Work item => Only one stretch of the data below is needed. Output the lines from the one with "split; [exact Hreg|]." up to and including the one with "split; [exact H|]. split.", exactly as they stand.

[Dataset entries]

======

(** An execution is in flight when the signal comes: the scheduler has
    called [beforeTcpdump] and the task is running. The entry of the
    signal carries the identity drawn for the execution, not the nil
    identity. *)
Lemma jlog_stamps_job_and_execution_witness :
  let w := sample_world "eth" ["eth0"] [] in
  let fl := sample_flags true "UTC" true false false in
  let acts := [[]; [BeforeLogs; BeforeStores; TaskRuns []]] in
  let waiting :=
    final_state (main (with_signal None w) fl [] acts (initial_state fl)) in
  exists registered,
    jobs waiting !! jid waiting = Some registered /\
    xid waiting = uuid_New w 0 /\ xid waiting <> uuid.Nil /\
    In (log_entry w INFO registered (xid waiting) "signaled: terminated")
       (stdout (final_state
                  (main (with_signal (Some "terminated") w) fl [] acts
                     (initial_state fl)))).
Proof.
  cbv zeta.
  assert (Hw : main (with_signal None (sample_world "eth" ["eth0"] []))
                 (sample_flags true "UTC" true false false) []
                 [[]; [BeforeLogs; BeforeStores; TaskRuns []]]
                 (initial_state (sample_flags true "UTC" true false false)) =
               Blocked
                 (final_state
                    (main (with_signal None (sample_world "eth" ["eth0"] []))
                       (sample_flags true "UTC" true false false) []
                       [[]; [BeforeLogs; BeforeStores; TaskRuns []]]
                       (initial_state
                          (sample_flags true "UTC" true false false)))))
    by (vm_compute; reflexivity).
  destruct (proj1 (proj2 (proj2 (proj2
              (jlog_stamps_job_and_execution
                 (sample_world "eth" ["eth0"] []) INFO emptyTcpdumpJob
                 EmptyString (blank_state uuid.Nil)))))
              (sample_flags true "UTC" true false false) []
              [[]; [BeforeLogs; BeforeStores; TaskRuns []]]
              "terminated" _ eq_refl Hw)
    as (registered & Hreg & Hout).
  exists registered.
  split; [exact Hreg|]. split; [vm_compute; reflexivity|].
  split; [vm_compute; discriminate | exact Hout].
Defined.

(** C10. [tcpdump] returns an error if and only if the current job
    identity is not in the registry. In that case it prints one ERROR
    entry, for the placeholder job, and returns at once, without starting
    any task (what happens does not depend on any schedule of the
    engines). Otherwise its result is that of [start], which is [nil] on
    every path on which it returns: [tcpdump] returns [nil] when the
    scope has ended and all engines have returned, and is waiting
    until then. *)
Theorem tcpdump_error_iff_job_absent :
  forall (w : World) (sched : list label) (timeout : Z) (st : State),
    match jobs st !! jid st with
    | None =>
        let message := "job[id:" +:+ uuid.String (jid st) +:+ "] not found" in
        tcpdump w sched timeout st =
        Ok (Some message)
           (set_stdout
              (stdout st ++
               [log_entry w ERROR emptyTcpdumpJob (xid st) message]) st)
    | Some job =>
        tcpdump w sched timeout st =
        if scope_ended timeout sched &&
           all_returned (length (job_tasks job)) sched
        then Ok None st else Blocked st
    end
    /\
    ((exists err st', tcpdump w sched timeout st = Ok (Some err) st') <->
     jobs st !! jid st = None)
    /\
    (forall ctx tasks,
        start sched ctx timeout tasks st = Ok None st \/
        start sched ctx timeout tasks st = Blocked st).
Proof.
  intros w sched timeout st.
  pose proof (tcpdump_outcome w sched timeout st) as H.
  split; [exact H|]. split.
  - destruct (jobs st !! jid st) as [job|].
    + split; [|discriminate]. intros (err & st' & E). rewrite H in E.
      destruct (_ && _); discriminate.
    + split; [reflexivity|]. intros _. eauto.
  - intros ctx tasks. rewrite StartFacts.start_outcome.
    destruct (_ && _); auto.
Qed.

(* ===================================================================== *)
(** * Further properties of the code *)
(* ===================================================================== *)

Lemma start_next_ctx st l : s_ctx (start_next st l) = s_ctx st.
Proof.
  unfold start_next, start_step.
  destruct l as [| d | i |]; cbn.
  - reflexivity.
  - destruct (0 <=? d)%Z; reflexivity.
  - destruct (s_running st !! i) as [[|]|]; reflexivity.
  - destruct (s_pc st);
      [destruct (ctx_done st) | destruct (s_wg st =? 0)%Z |]; reflexivity.
Qed.

Lemma start_exec_ctx sched : forall st, s_ctx (start_exec st sched) = s_ctx st.
Proof.
  unfold start_exec.
  induction sched as [|l sched IH]; intros st; cbn; [reflexivity|].
  rewrite IH. apply start_next_ctx.
Qed.

Lemma count_running_le l : (count_running l <= length l)%nat.
Proof. unfold count_running. apply List.filter_length_le. Qed.

(** X1. Throughout a run of [start], whatever happens and in whatever
    order: the engines keep the scope they were started with (the given
    scope, under a deadline exactly when the timeout is positive); the
    WaitGroup counter is the number of engines that have not returned,
    so it never goes below zero nor above the number of tasks; and
    [start] is past [<-ctx.Done()] only if the scope has ended, and has
    returned only if moreover the counter is zero. *)
Theorem start_keeps_waitgroup_and_scope :
  forall (ctx : Context) (timeout : Z) (tasks : list pcapTask)
         (sched : list label),
    let st := start_exec (start_init ctx timeout tasks) sched in
    s_ctx st = (if (0 <? timeout)%Z then WithTimeout ctx timeout else ctx) /\
    length (s_running st) = length tasks /\
    s_wg st = Z.of_nat (count_running (s_running st)) /\
    (0 <= s_wg st <= Z.of_nat (length tasks))%Z /\
    match s_pc st with
    | AwaitDone => True
    | AwaitWg => ctx_done st = true
    | Returned => ctx_done st = true /\ s_wg st = 0%Z
    end.
Proof.
  intros ctx timeout tasks sched st. subst st.
  destruct (StartFacts.tracks_exec ctx timeout tasks sched)
    as [Ht Hb He Hr Hw Hp].
  assert (Hlen : length
            (s_running (start_exec (start_init ctx timeout tasks) sched)) =
          length tasks).
  { rewrite Hr. rewrite length_map, length_seq. reflexivity. }
  split; [apply start_exec_ctx|]. split; [exact Hlen|].
  split; [exact Hw|]. split; [|exact Hp].
  rewrite Hw.
  pose proof (count_running_le
    (s_running (start_exec (start_init ctx timeout tasks) sched))).
  lia.
Qed.

(** Go through the outcomes of the calls made for one interface. *)
Ltac iface_cases w iface td jd jl :=
  destruct (InterfaceByName w iface) as [?netIface | ?err];
  [ destruct td;
    [destruct (NewTcpdump w _) |];
    (destruct jd, jl; cbn [negb orb andb];
     [destruct (NewPcap w _);
      [| destruct (NewPcapWriter w _ _ _);
         destruct (NewStdoutPcapWriter w _)] | | | ])
  | ].

Lemma iface_tasks_as_written w dir ext flt snap intv td jd jl ord iface :
  forallb (task_as_written td (jd && jl))
    (iface_tasks w dir ext flt snap intv td jd jl ord iface) = true.
Proof.
  unfold iface_tasks, iface_alone, createTasks_iface.
  iface_cases w iface td jd jl; reflexivity.
Qed.

Lemma iface_tasks_kinds w dir ext flt snap intv td jd jl ord iface :
  In (map is_decoded_task
        (iface_tasks w dir ext flt snap intv td jd jl ord iface))
     [[]; [false]; [true]; [false; true]].
Proof.
  unfold iface_tasks, iface_alone, createTasks_iface.
  iface_cases w iface td jd jl; cbn; tauto.
Qed.

Lemma iface_tasks_settings w dir ext flt snap intv td jd jl ord iface :
  Forall (settings_as_given ext flt snap intv ord)
    (iface_tasks w dir ext flt snap intv td jd jl ord iface).
Proof.
  unfold iface_tasks, iface_alone, createTasks_iface.
  iface_cases w iface td jd jl; cbn; repeat constructor.
Qed.

Lemma iface_tasks_expected w dir ext flt snap intv td jd jl ord iface :
  iface_tasks w dir ext flt snap intv td jd jl ord iface =
  expected_tasks w dir ext flt snap intv td jd jl ord iface.
Proof.
  unfold iface_tasks, iface_alone, createTasks_iface, expected_tasks,
    output_template.
  iface_cases w iface td jd jl; reflexivity.
Qed.

(** X2. [createTasks] panics exactly when the interface expression does
    not compile, leaving the state as it was, and otherwise returns; it
    never exits and never blocks. The tasks it returns are, device by
    device in the order of the selection, exactly these: the raw task
    (the tcpdump engine with no sink) when the [tcpdump] flag is set and
    [NewTcpdump] has succeeded; then the decoded task (the JSON engine)
    when [jsondump] and [jsonlog] are both set and [NewPcap] and
    [NewStdoutPcapWriter] have succeeded, with the console sink last and
    the file sink before it when [NewPcapWriter] has succeeded; nothing
    for a device that cannot be resolved. So every task is of one of
    these two kinds and no task holds a nil engine or a nil sink. *)
Theorem createTasks_builds_tasks_as_written :
  forall (w : World) (directory extension filter : string)
         (snaplen interval : Z) (tcpdump jsondump jsonlog ordered : bool)
         (st : State),
    match Regexp.MustCompile (regexp_Compile w)
            (ifaceRegexp_source (ifacePattern w)) with
    | None =>
        createTasks w directory extension filter snaplen interval
          tcpdump jsondump jsonlog ordered st = Panic st
    | Some re =>
        exists st',
          createTasks w directory extension filter snaplen interval
            tcpdump jsondump jsonlog ordered st =
          Ok (flat_map
                (expected_tasks w directory extension filter snaplen interval
                   tcpdump jsondump jsonlog ordered)
                (FindDevicesByRegex w re)) st'
    end /\
    forall iface : string,
      forallb (task_as_written tcpdump (jsondump && jsonlog))
        (expected_tasks w directory extension filter snaplen interval
           tcpdump jsondump jsonlog ordered iface) = true.
Proof.
  intros w directory extension filter snaplen interval tcpdump jsondump
         jsonlog ordered st.
  split.
  - rewrite createTasks_alone.
    destruct (Regexp.MustCompile _ _) as [re|]; [|reflexivity].
    eexists. cbv zeta. f_equal. apply flat_map_ext. intros iface.
    apply iface_tasks_expected.
  - intros iface. rewrite <- iface_tasks_expected.
    apply iface_tasks_as_written.
Qed.

(** X3. The loop over the devices always returns, with at most two tasks
    per device: at most one raw task and at most one decoded task for
    each. *)
Theorem createTasks_loop_two_tasks_per_device :
  forall (w : World) (directory extension filter : string)
         (snaplen interval : Z) (tcpdump jsondump jsonlog ordered : bool)
         (devices : list string) (st : State),
    exists tasks st',
      createTasks_loop w directory extension filter snaplen interval
        tcpdump jsondump jsonlog ordered [] devices st = Ok tasks st' /\
      (length tasks <= 2 * length devices)%nat /\
      (length (List.filter is_decoded_task tasks) <= length devices)%nat /\
      (length (List.filter (fun t => negb (is_decoded_task t)) tasks)
         <= length devices)%nat.
Proof.
  intros w directory extension filter snaplen interval tcpdump jsondump
         jsonlog ordered devices st.
  rewrite createTasks_loop_alone. eexists. eexists.
  split; [reflexivity|]. cbn [app].
  induction devices as [|iface devices IH]; [cbn; lia|].
  cbn [flat_map length]. rewrite !List.filter_app, !List.length_app.
  pose proof (iface_tasks_kinds w directory extension filter snaplen interval
                tcpdump jsondump jsonlog ordered iface) as Hk.
  set (ts := iface_tasks w directory extension filter snaplen interval
               tcpdump jsondump jsonlog ordered iface) in *.
  assert (Hl : (length ts <= 2)%nat /\
               (length (List.filter is_decoded_task ts) <= 1)%nat /\
               (length (List.filter (fun t => negb (is_decoded_task t)) ts)
                  <= 1)%nat).
  { clearbody ts. cbn in Hk.
    destruct ts as [|a [|b [|c ts]]]; cbn in Hk;
      repeat (destruct Hk as [Hk|Hk]; try discriminate; try contradiction);
      cbn; inversion Hk as [H1];
      repeat match goal with
             | H : is_decoded_task _ = _ |- _ => rewrite H
             end; cbn; lia. }
  lia.
Qed.

(** X4. Every task that [createTasks] returns has the settings of the
    command line: its engine has the given filter, snapshot length and
    rotation interval; a raw engine has the format [pcap], the given
    extension and no ordering; a decoded engine has the format and the
    extension [json] and the given ordering; and a file sink writes to
    the output template of its engine, as [json], with the same
    interval. *)
Theorem createTasks_copies_settings :
  forall (w : World) (directory extension filter : string)
         (snaplen interval : Z) (tcpdump jsondump jsonlog ordered : bool)
         (st : State),
    match createTasks w directory extension filter snaplen interval
            tcpdump jsondump jsonlog ordered st with
    | Ok tasks _ =>
        Forall (settings_as_given extension filter snaplen interval ordered)
          tasks
    | _ => True
    end.
Proof.
  intros. rewrite createTasks_alone.
  destruct (Regexp.MustCompile _ _); [|exact I].
  apply Forall_flat_map_intro. intros a. apply iface_tasks_settings.
Qed.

======

Written reply =>
  split; [exact Hreg|]. split; [vm_compute; reflexivity|].
  split; [vm_compute; discriminate | exact Hout].
Defined.

(** C10. [tcpdump] returns an error if and only if the current job
    identity is not in the registry. In that case it prints one ERROR
    entry, for the placeholder job, and returns at once, without starting
    any task (what happens does not depend on any schedule of the
    engines). Otherwise its result is that of [start], which is [nil] on
    every path on which it returns: [tcpdump] returns [nil] when the
    scope has ended and all engines have returned, and is waiting
    until then. *)
Theorem tcpdump_error_iff_job_absent :
  forall (w : World) (sched : list label) (timeout : Z) (st : State),
    match jobs st !! jid st with
    | None =>
        let message := "job[id:" +:+ uuid.String (jid st) +:+ "] not found" in
        tcpdump w sched timeout st =
        Ok (Some message)
           (set_stdout
              (stdout st ++
               [log_entry w ERROR emptyTcpdumpJob (xid st) message]) st)
    | Some job =>
        tcpdump w sched timeout st =
        if scope_ended timeout sched &&
           all_returned (length (job_tasks job)) sched
        then Ok None st else Blocked st
    end
    /\
    ((exists err st', tcpdump w sched timeout st = Ok (Some err) st') <->
     jobs st !! jid st = None)
    /\
    (forall ctx tasks,
        start sched ctx timeout tasks st = Ok None st \/
        start sched ctx timeout tasks st = Blocked st).
Proof.
  intros w sched timeout st.
  pose proof (tcpdump_outcome w sched timeout st) as H.
  split; [exact H|]. split.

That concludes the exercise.